Die Toskana - Zurück ins Mittelalter

  • Die Toskana - pittoreske Landschaften und berauschende Gerüche. Einsame Dörfer auf sanften Hügeln, tiefgrüne Zypressen entlang endloser, welliger Straßen und prächtige Kurven ohne Ende.


    Leichter Dunst liegt über den umliegenden Weinbergen, als der Motor meiner Honda Silver Wing FJS 600 zum Leben erwacht. Kleine Wäldchen, Felder mit schwerer roter Erde, Viehweiden und Bauernhöfe huschen vorbei. Herrliche Kurvenreigen begeistern inmitten einer flachen und sanft gewellten Landschaft. Gerade richtig in Schwung gekommen, schon liegt es vor uns - San Gimignano, das „Manhattan der Toskana“, die „Stadt der Türme“. Ursprünglich gab es 72 dieser mittelalterlichen „Wolkenkratzer“. Die Adelsfamilien der Stadt demonstrierten damals ihre Macht durch die Höhe der jeweiligen Wohntürme, jeder wollte den allerhöchsten bewohnen. Oft unbequem und meistens wenig luxuriös war die Aussicht von dort oben sicher beeindruckend.

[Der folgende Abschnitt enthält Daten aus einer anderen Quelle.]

(** * The query-resolution workflow of the data assistant

    A shallow embedding of [app/utils.py], [app/nodes.py], [app/factory.py]
    and of the session part of [app.py], together with the properties the
    specification states about them.

    A Python string is modelled as the Rocq string of the bytes of its
    UTF-8 encoding: searching, splitting and slicing agree on the two, the
    white space [str.strip()] removes is recognised in its encoded form, and
    [str.lower()] is computed on ASCII text and left to the interpreter's
    Unicode tables on other text.  A Python
    [dict] used as a record (the [AgentState]) is a record whose fields are
    options: [None] is an absent key.  A [dict] used as a keyed store is a
    [gmap].  The language model, the query engine, the JSON decoder, the
    prompt templates and the table renderer are collaborators outside the
    repository: they are the fields of an environment record. *)

From Stdlib Require Import ZArith List Ascii String Bool Lia.
From Stdlib Require Import DecimalString SpecFloat.
From stdpp Require Import gmap strings.
Import ListNotations.

Local Open Scope Z_scope.
Set Warnings "-register-all".

(** ** Python values and text *)

Module Py.
(** The loop of [pushargs] over integers: the [j]-th value pushed ends
    [j + 1] items below the old top. *)
Lemma pushargs_loop_ints (W : Width) (l : list Z) :
  forall (s : Stack.t) (c : Cpu.t),
    Mem.map_size (Stack.item_size s) = Return W ->
    Forall (fun v => 0 <= v < 2 ^ (8 * Stack.item_size s)) l ->
    (forall a, Stack.top s - Stack.item_size s * len l <= a < Stack.top s ->
               is_Some (Mem.data (Cpu.mem c) !! a)) ->
    exists c',
      Abi.pushargs_loop (inr <$> l) s c
      = (c', Return (Stack.mk (Stack.size s) (Stack.addr s)
                       (Stack.top s - Stack.item_size s * len l)
                       (Stack.bottom s) (Stack.item_size s))) /\
      Cpu.regs c' = Cpu.regs c /\
      Cpu.arch c' = Cpu.arch c /\
      (forall a, ~ (Stack.top s - Stack.item_size s * len l <= a < Stack.top s) ->
                 Mem.data (Cpu.mem c') !! a = Mem.data (Cpu.mem c) !! a) /\
      (forall a, is_Some (Mem.data (Cpu.mem c) !! a) ->
                 is_Some (Mem.data (Cpu.mem c') !! a)) /\
      (forall (j : nat) v, l !! j = Some v ->
         exists bs, Mem.pack W v = Return bs /\
                    holds (Mem.data (Cpu.mem c'))
                      (Stack.top s - Stack.item_size s * (Z.of_nat j + 1)) bs).
Proof.
  induction l as [| v rest IH]; intros s c HW Hall Hdef.
  - exists c. cbn [fmap list_fmap Abi.pushargs_loop]. unfold ret, len.
    cbn [length]. rewrite Z.mul_0_r, Z.sub_0_r.
    destruct s. repeat split; auto. intros j v Hj. discriminate.
  - destruct (map_size_length _ _ HW) as [Hn Hpos].
    apply Forall_cons in Hall. destruct Hall as [Hv Hrest].
    assert (Hlen : len (v :: rest) = len rest + 1)
      by (unfold len; cbn [length]; lia).
    assert (Hlr : 0 <= len rest) by (unfold len; lia).
    rewrite Hlen in *.
    destruct (push_defined (Cpu.mem c) s v W HW Hv)
      as (m1 & bs & Hpush & Hp & Hbl & Hh & Hfr & Hd1).
    { intros a Ha. apply Hdef. nia. }
    set (s1 := Stack.mk (Stack.size s) (Stack.addr s)
                 (Stack.top s - Stack.item_size s) (Stack.bottom s)
                 (Stack.item_size s)) in *.
    destruct (IH s1 (Cpu.set_mem m1 c) HW Hrest)
      as (c' & Hloop & Hregs & Harch & Hfr' & Hd' & Hst).
    { intros a Ha. cbn [Cpu.mem Cpu.set_mem]. apply Hd1, Hdef.
      subst s1. cbn [Stack.top Stack.item_size] in Ha. nia. }
    subst s1. cbn [Stack.top Stack.item_size Stack.size Stack.addr
                   Stack.bottom Cpu.mem Cpu.set_mem Cpu.regs Cpu.arch] in *.
    exists c'. split; [| split; [| split; [| split; [| split]]]]; auto.
    + cbn [fmap list_fmap Abi.pushargs_loop]. unfold bind at 1, ret.
      assert (Hon : Cpu.on_mem (Stack.push v s) c
                    = (Cpu.set_mem m1 c,
                       Return (Stack.mk (Stack.size s) (Stack.addr s)
                                 (Stack.top s - Stack.item_size s)
                                 (Stack.bottom s) (Stack.item_size s))))
        by (unfold Cpu.on_mem; rewrite Hpush; reflexivity).
      rewrite (bind_eq _ _ _ _ _ Hon), Hloop.
      match goal with
      | |- (_, Return (Stack.mk _ _ ?x _ _)) = (_, Return (Stack.mk _ _ ?y _ _)) =>
          replace x with y by lia
      end.
      reflexivity.
    + intros a Ha. rewrite Hfr' by nia. apply Hfr. nia.
    + intros j x Hj. destruct j as [| j].
      * injection Hj as <-. exists bs. split; [exact Hp |].
        replace (Stack.top s - Stack.item_size s * (Z.of_nat 0 + 1))
          with (Stack.top s - Stack.item_size s) by lia.
        apply (holds_frame _ _ _ _ Hh). intros y Hy. apply Hfr'. nia.
      * destruct (Hst j x Hj) as (bs' & Hp' & Hh').
        exists bs'. split; [exact Hp' |].
        replace (Stack.top s - Stack.item_size s * (Z.of_nat (S j) + 1))
          with (Stack.top s - Stack.item_size s
                - Stack.item_size s * (Z.of_nat j + 1)) by lia.
        exact Hh'.
Qed.
Lemma process_segments_blocks (voiceMap : string_map VoiceName)
  (segments : list DialogueSegment) :
  forall st,
    exists blocks,
      requests_of (process_segments U ai voiceMap segments st)
      = issued st ++ concat blocks
      /\ within_budget U voiceMap (filter spoken_segment segments) blocks
      /\ (forall st', process_segments U ai voiceMap segments st = Done st' ->
            Forall (fun block => 1 <= length block)%nat blocks).
Proof.
  induction segments as [|s rest IH]; intros st.
  - exists []. simpl. rewrite app_nil_r.
    split; [reflexivity | split; constructor].
  - cbn [process_segments filter]. unfold process_segment.
    change (spoken_segment s) with (nonempty (clean_text (text s))).
    destruct (map_get voiceMap (toLowerCase U (speaker s))) as [v|] eqn:Ev.
    + destruct (nonempty (clean_text (text s))) eqn:Es; cbn [negb].
      * set (req := {| req_text := clean_text (text s); req_voice := v;
                       req_speaker := speaker s; req_traits := traits v |}).
        assert (Hreq : segment_request U voiceMap s = Some req)
          by (unfold segment_request; now rewrite Ev).
        destruct (attempt_block s req MAX_RETRIES st)
          as (count & Hc & Hr & Hone).
        assert (Hblock : (length (repeat req count) <= MAX_RETRIES)%nat
                         /\ Forall (fun r => segment_request U voiceMap s
                                             = Some r) (repeat req count)).
        { rewrite repeat_length. split; [exact Hc|].
          apply Forall_forall. intros r Hin.
          apply repeat_spec in Hin. now subst. }
        destruct (attempt U ai MAX_RETRIES s req st) as [st1|e requests].
        -- destruct (IH st1) as (blocks & Hb & Hw & Hd).
           exists (repeat req count :: blocks).
           cbn [requests_of] in Hr. rewrite Hb, Hr, <- app_assoc.
           split; [reflexivity|]. split; [now constructor|].
           intros st' H. constructor; [|exact (Hd st' H)].
           rewrite repeat_length. now apply (Hone st1).
        -- destruct (empty_blocks_within_budget voiceMap
                       (filter spoken_segment rest)) as [Hw Hn].
           exists (repeat req count
                   :: map (fun _ => []) (filter spoken_segment rest)).
           cbn [requests_of concat] in *. rewrite Hn, app_nil_r.
           split; [exact Hr|]. split; [now constructor | discriminate].
      * apply IH.
    + destruct (empty_blocks_within_budget voiceMap
                  (if nonempty (clean_text (text s))
                   then s :: filter spoken_segment rest
                   else filter spoken_segment rest)) as [Hw Hn].
      exists (map (fun _ => [])
                  (if nonempty (clean_text (text s))
                   then s :: filter spoken_segment rest
                   else filter spoken_segment rest)).
      cbn [requests_of]. rewrite Hn, app_nil_r.
      split; [reflexivity|]. split; [exact Hw | discriminate].
Qed.
Lemma evict_scan_at_least (rev_todo kept : list A) :
  Forall (fun x => exists_on_disk x = true) rev_todo →
  Nat.min (length rev_todo + length kept) cap ≤ length (scan' rev_todo kept).
Proof.
  revert kept. induction rev_todo as [|y rest IH]; intros kept Hall;
    cbn [evict_scan length]; [lia|].
  apply Forall_cons in Hall as [Hy Hall]. rewrite Hy. cbn [negb orb].
  pose proof (IH kept Hall) as IHremoved.
  pose proof (IH (y :: kept) Hall) as IHkept. cbn [length] in IHkept.
  destruct (Nat.ltb cap (length rest + 1 + length kept)) eqn:Hlt; cbn [andb].
  - apply Nat.ltb_lt in Hlt. destruct (has_document y); cbn [negb]; lia.
  - lia.
Qed.
End EvictStaleMore.

Lemma hide_old_projects_scan (fs : FileSystem) (tabs : list Tab) (t : DirectoryTree) :
  NoDup (List.map item_id (projects t)) →
  Forall (fun it => is_Some (get_path it)) (projects t) →
  let kept := evictStale (project_exists fs) (project_has_document tabs)
                         PROJECT_AUTOCLOSE_COUNT (projects t) in
  sublist kept (projects t)
  ∧ ∃ paths,
      mapM get_path kept = Some paths
      ∧ hide_old_projects fs tabs t
        = Some (mkTree kept (next_id t) (git_statuses t)
                       (List.map str_path paths) (in_flight t)).
Proof.
  intros Hnd Hpaths kept.
  assert (sublist kept (projects t)) as Hsub.
  { pose proof (evict_scan_sublist (project_exists fs) (project_has_document tabs)
                  PROJECT_AUTOCLOSE_COUNT (rev (projects t)) []) as H.
    by rewrite rev_involutive, app_nil_r in H. }
  split; [done|].
  assert (is_Some (mapM get_path kept)) as [paths Hmap].
  { apply mapM_is_Some. apply Forall_forall. intros it Hit.
    apply (proj1 (Forall_forall _ _) Hpaths). by apply (elem_of_sublist kept). }
  exists paths. split; [done|]. unfold hide_old_projects.
  pose proof (hide_loop_scan fs tabs (projects t) []) as Hloop.
  rewrite app_nil_r in Hloop. rewrite Hloop by done. simpl.
  fold (evictStale (project_exists fs) (project_has_document tabs)
                   PROJECT_AUTOCLOSE_COUNT (projects t)).
  fold kept. by rewrite Hmap.
Qed.

(** X2: an eviction check settles the registry: run again with the same
    file system and the same tabs, it removes nothing and persists the same
    list. *)
Theorem hide_old_projects_twice (fs : FileSystem) (tabs : list Tab)
    (t t1 : DirectoryTree) :
  NoDup (List.map item_id (projects t)) →
  Forall (fun it => is_Some (get_path it)) (projects t) →
  hide_old_projects fs tabs t = Some t1 →
  hide_old_projects fs tabs t1 = Some t1.
Proof.
  intros Hnd Hpaths Hrun.
  destruct (hide_old_projects_scan fs tabs t Hnd Hpaths) as (Hsub & paths & Hmap & Hrun1).
  rewrite Hrun1 in Hrun. injection Hrun as <-.
  set (kept := evictStale _ _ _ (projects t)) in *.
  destruct (hide_old_projects_scan fs tabs
              (mkTree kept (next_id t) (git_statuses t) (List.map str_path paths)
                      (in_flight t)))
    as (_ & paths2 & Hmap2 & Hrun2).
  - simpl. eapply sublist_NoDup; [exact Hnd|]. by apply fmap_sublist.
  - simpl. apply Forall_forall. intros it Hit.
    apply (proj1 (Forall_forall _ _) Hpaths). by apply (elem_of_sublist kept).
  - simpl in *. rewrite Hrun2. unfold kept in Hmap2 |- *.
    rewrite evictStale_idempotent in Hmap2 |- *. fold kept in Hmap2 |- *.
    rewrite Hmap in Hmap2. by injection Hmap2 as <-.
Qed.

Lemma hide_old_projects_twice_witness :
  NoDup (List.map item_id (projects sample_tree))
  ∧ Forall (fun it => is_Some (get_path it)) (projects sample_tree)
  ∧ ∃ t1, hide_old_projects sample_fs sample_tabs sample_tree = Some t1
          ∧ hide_old_projects sample_fs sample_tabs t1 = Some t1.
Proof.
  assert (NoDup (List.map item_id (projects sample_tree))) as Hnd by by_compute.
  assert (Forall (fun it => is_Some (get_path it)) (projects sample_tree)) as Hpaths.
  { repeat constructor; by eexists. }
  split; [done|]. split; [done|].
  eexists. split; [vm_compute; reflexivity|].
  apply (hide_old_projects_twice sample_fs sample_tabs sample_tree); [done|done|].
  vm_compute. reflexivity.
Defined.

(** X3: when every tracked project is a directory on disk, an eviction
    check never goes below the cap: it keeps at least min(n, 5) of the n
    projects, and all of them when n is at most 5. *)
Theorem hide_old_projects_keeps_cap (fs : FileSystem) (tabs : list Tab)
    (t t1 : DirectoryTree) :
  NoDup (List.map item_id (projects t)) →
  Forall (fun it => is_Some (get_path it)) (projects t) →
  (∀ it, it ∈ projects t → project_exists fs it = true) →
  hide_old_projects fs tabs t = Some t1 →
  Nat.min (length (projects t)) PROJECT_AUTOCLOSE_COUNT ≤ length (projects t1)
  ∧ (length (projects t) ≤ PROJECT_AUTOCLOSE_COUNT → projects t1 = projects t).
Proof.
  intros Hnd Hpaths Hall Hrun.
  destruct (hide_old_projects_scan fs tabs t Hnd Hpaths) as (_ & paths & _ & Hrun1).
  rewrite Hrun1 in Hrun. injection Hrun as <-. simpl.
  assert (Forall (fun x => project_exists fs x = true) (rev (projects t))) as Hrev.
  { apply List.Forall_rev. by apply Forall_forall. }
  split.
  - pose proof (evict_scan_at_least (project_exists fs) (project_has_document tabs)
                  PROJECT_AUTOCLOSE_COUNT (rev (projects t)) [] Hrev) as Hmin.
    rewrite length_rev in Hmin. simpl in Hmin. rewrite Nat.add_0_r in Hmin. exact Hmin.
  - intros Hle. unfold evictStale. rewrite evict_scan_within_cap.
    + by rewrite rev_involutive, app_nil_r.
    + done.
    + rewrite length_rev. simpl. lia.
Qed.

Lemma hide_old_projects_keeps_cap_witness :
  let fs := {| fs_listdir := fun _ => None; fs_is_dir := fun _ => true |} in
  NoDup (List.map item_id (projects sample_tree))
  ∧ Forall (fun it => is_Some (get_path it)) (projects sample_tree)
  ∧ (∀ it, it ∈ projects sample_tree → project_exists fs it = true)
  ∧ ∃ t1, hide_old_projects fs [] sample_tree = Some t1
          ∧ Nat.min (length (projects sample_tree)) PROJECT_AUTOCLOSE_COUNT
            ≤ length (projects t1)
          ∧ (length (projects sample_tree) ≤ PROJECT_AUTOCLOSE_COUNT →
             projects t1 = projects sample_tree).
Proof.
  intros fs.
  assert (NoDup (List.map item_id (projects sample_tree))) as Hnd by by_compute.
  assert (Forall (fun it => is_Some (get_path it)) (projects sample_tree)) as Hpaths.
  { repeat constructor; by eexists. }
  assert (∀ it, it ∈ projects sample_tree → project_exists fs it = true) as Hall.
  { apply Forall_forall. repeat constructor. }
  split; [done|]. split; [done|]. split; [done|].
  eexists. split; [vm_compute; reflexivity|].
  apply (hide_old_projects_keeps_cap fs [] sample_tree); [done|done|done|].
  vm_compute. reflexivity.
Defined.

Es wurde allerdings wohl mit der Statik etwas geschludert; heute streben nur noch 13 dieser Geschlechtertürme unversehrt dem Himmel entgegen. Hier scheint die Zeit praktisch im 16. Jahrhundert stehen geblieben zu sein.

    Sa_Gimi8.JPG




























    Ein Grund ist, dass der historische Stadtkern sogar zum Unesco-Weltkulturerbe gehört. Gemütlich schlendert die beste Sozia der Welt mit mir eine Runde durch die engen Gassen, ehe die Tagestouristen sich über den Ort hermachen.Das schwarze Teerband der SP5 geleitet uns weiter südwärts. Schmale, hoch aufragende Zypressenalleen führen auf malerischen Hügelketten zu einsamen Gehöften, sanft abfallende Weinberge gehen in knorrige, silbergraue Olivenhaine über, dunkle Wälder wechseln sich mit hellroten Mohnfeldern ab. Der Duft von Ginster und Rosmarin schleicht sich unter das weit geöffnete Visier. Schon von weitem erblicken wir die Burganlage von Monteriggioni. Von Weinbergen umgeben, erhebt sie sich aus der Ebene. Als wäre er gerade erst dem Mittelalter entsprungen, liegt der Ort auf dem Hügel des Monte Ala. 14 Wehrtürme, 570 Meter Stadtmauer sowie kaum mehr als lenkerbreite Tore beschützten das winzige Wehrdorf perfekt vor dem Ansturm von Autos und Reisebussen. Ein Hauch längst vergangener Tage schwebt durch die Gassen. Die mit Kopfstein gepflasterte Piazza, um die sich eine romanische Kirche, einige Handwerkerläden, kleine Geschäfte und Restaurants gruppieren, lädt unwiderstehlich zu einem Espresso und einem Prosecco (für die beste Sozia der Welt) ein. Dazu etwas pane, pecorino toscano e prosciutto - das Leben kann so schön sein :-).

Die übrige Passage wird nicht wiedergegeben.